Whether you use a day planner, card file, or electronic files keep emergency phone numbers or claim contact information close at hand. Let employees know where to find this information. If using electronic files, consider a paper copy too. If the system is down, electronic files will be inaccessible. Train staff on the steps to take and who to call. All this information should be added to your business continuity or disaster recovery plan. Meet with your agent and review your policies periodically. Add an annual reminder to your calendar.
It is a great feeling to pay off a debt. However, we often forget about the life insurance policies that list the bank as the third party beneficiary. Unless the bank completes a release form provided by the insurance company, the beneficiary cannot be changed. The form will require a notarized signature of a bank officer. Waiting longer than a few months from the debt payoff could prolong obtaining the signature. After a period of time, the loan file may be sent to an offsite storage and need to be ordered back in. Failure to obtain the release could cause added grief to a surviving spouse or beneficiary.

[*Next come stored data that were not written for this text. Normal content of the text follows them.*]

Lemma simulated_empty : simulated (mkSystem [] empty_world).
Proof.
  exists []. split; [constructor|]. exists (mkShared empty_db ∅ [] ∅ [] no_history), []. split_and!.
  - eexists. split; [by exists empty_db|done].
  - by exists [].
  - split; try done. constructor.
Qed.

Lemma process_simulated p : rtc process_step (mkSystem [] empty_world) p → simulated p.
Proof.
  intros Hp. remember (mkSystem [] empty_world) as p0 eqn:Hp0.
  assert (simulated p0) as H0 by (subst p0; apply simulated_empty). clear Hp0.
  induction Hp as [|p1 p2 p3 Hs _ IH]; [done|]. apply IH.
  destruct Hs; eauto using simulated_start, simulated_task, simulated_crash.
Qed.
End refines.

(** What was sent as a reply was sent. *)
Lemma delivered_all replies all r : delivered replies all → r ∈ replies → r ∈ all.
Proof. induction 1 as [|replies all r' _ IH|replies all r' _ _ IH]; rewrite ?elem_of_app; naive_solver. Qed.

(** C10: when no id is drawn twice, every state the service's goroutines reach at the calls
    of their code, on any clock, under any interleaving, with any failures and crashes, is a
    reachable state of the concurrent dispatch model with the same database, claims and
    replies acknowledged by the mail server and with every queued job waiting in it.  So
    what holds of that model holds of the service; in particular a row marked as sent
    holds a text the mail server acknowledged, unless another text of the row that was
    acknowledged had been given the very same [updated_at]. *)
Theorem service_refines_dispatch (L : GoLib) (E : Env) (svc : Service) (p : system) :
  ids_are_fresh E → rtc (Tasks.step (task_of svc)) (mkSystem [] empty_world) p →
  ∃ sh l, reachable svc.(sv_outboxMaxAttempts) (sh, l) ∧ related (sy_world p) sh ∧
    (∀ job, job ∈ w_jobs (sy_world p) → Queued job ∈ l) ∧
    ∀ r, r ∈ db_outbox (w_db (sy_world p)) → or_status r = OutboxSent →
      ∃ m reply, reply ∈ map fst (w_sent (sy_world p)) ∧ (m, reply) ∈ sh.(sh_sent) ∧
        (stored_as reply r.(or_reply) ∨ ∃ n, n ≠ m ∧ tied sh r.(or_id) m n).
Proof.
  intros Hids Hp. destruct (process_simulated svc Hids p Hp) as (pss & _ & sh & l & Hreach & (junk & _ & Hl) & Hr).
  exists sh, l. split_and!; [done..| |].
  - intros job Hj. rewrite Hl, !elem_of_app. right. right. by apply list_elem_of_fmap_2.
  - intros r Hin Hst. apply reachable_inv in Hreach. rewrite <-(rel_db _ _ Hr) in Hin.
    destruct (sent_row_text _ _ (in_rows _ Hreach) Hin) as (m & reply & Hsent & _ & Htext).
    { by apply bool_decide_eq_true. }
    exists m, reply. split_and!; [|done|destruct Htext as [?|(n & text & Hne & _ & _ & Htie)]; [by left|right; by exists n]].
    eapply delivered_all; [apply (rel_sent _ _ Hr)|]. by apply (list_elem_of_fmap_2 snd _ (m, reply)).
Qed.

(** ** A run: an ingest queues a reply and a worker sends it *)

Definition sent_schedule : list (choice (Ev := event)) :=
  CStart (EvIngest first_mail) :: replicate 40 (CTask 0) ++ CStart EvWorker :: replicate 12 (CTask 1).
Definition sent_system : system :=
  play (task_of (L := demo_lib) (E := demo_env) demo_service) sent_schedule (mkSystem [] empty_world).

Lemma sent_system_rows : map or_status (db_outbox (w_db (sy_world sent_system))) = [OutboxSent].
Proof. vm_compute. reflexivity. Qed.

Lemma demo_fresh : ids_are_fresh demo_env.
Proof.
  intros n. split; [done|]. intros m Hm. cbn. intros Heq.
  injection Heq as Heq. change (pretty (Z.of_nat n) = pretty (Z.of_nat m)) in Heq. apply (inj pretty) in Heq. lia.
Qed.

Lemma service_refines_dispatch_witness :
  map or_status (db_outbox (w_db (sy_world sent_system))) = [OutboxSent] ∧
  ∃ sh l, reachable demo_service.(sv_outboxMaxAttempts) (sh, l) ∧ related (E := demo_env) (sy_world sent_system) sh ∧
    (∀ job, job ∈ w_jobs (sy_world sent_system) → Queued job ∈ l) ∧
    ∀ r, r ∈ db_outbox (w_db (sy_world sent_system)) → or_status r = OutboxSent →
      ∃ m reply, reply ∈ map fst (w_sent (sy_world sent_system)) ∧ (m, reply) ∈ sh.(sh_sent) ∧
        (stored_as reply r.(or_reply) ∨ ∃ n, n ≠ m ∧ tied sh r.(or_id) m n).
Proof.
  split; [apply sent_system_rows|].
  apply (service_refines_dispatch demo_lib demo_env demo_service sent_system demo_fresh).
  apply play_steps.
Defined.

As you recall, we spoke of credit being a determining factor in determining the amount of an insurance premium. Paying premiums promptly also helps to keep premiums lower.
When cancelling a policy, don’t forget about the amount you will be credited or refunded. You may be upgrading to a new policy from the same company. A credit from the old policy may be able to be applied to the first premium of the new policy. Otherwise, speak with your insurance representative about a refund check.
Finally, if you have a complaint, for example if a claim was not paid, you may have to file with your state insurance department or state commissioner (in some states). Every state is different, with its own process. The state will then investigate fully. In some cases the process can be quite lengthy, sometimes taking several months.
Going outside is a risk, but so is staying in.
Going out may require boots, coat, or an umbrella for protection, but staying in can result in missed opportunities.
Business insurance eases the burden of risks, so owners can “go out” to focus on business growth.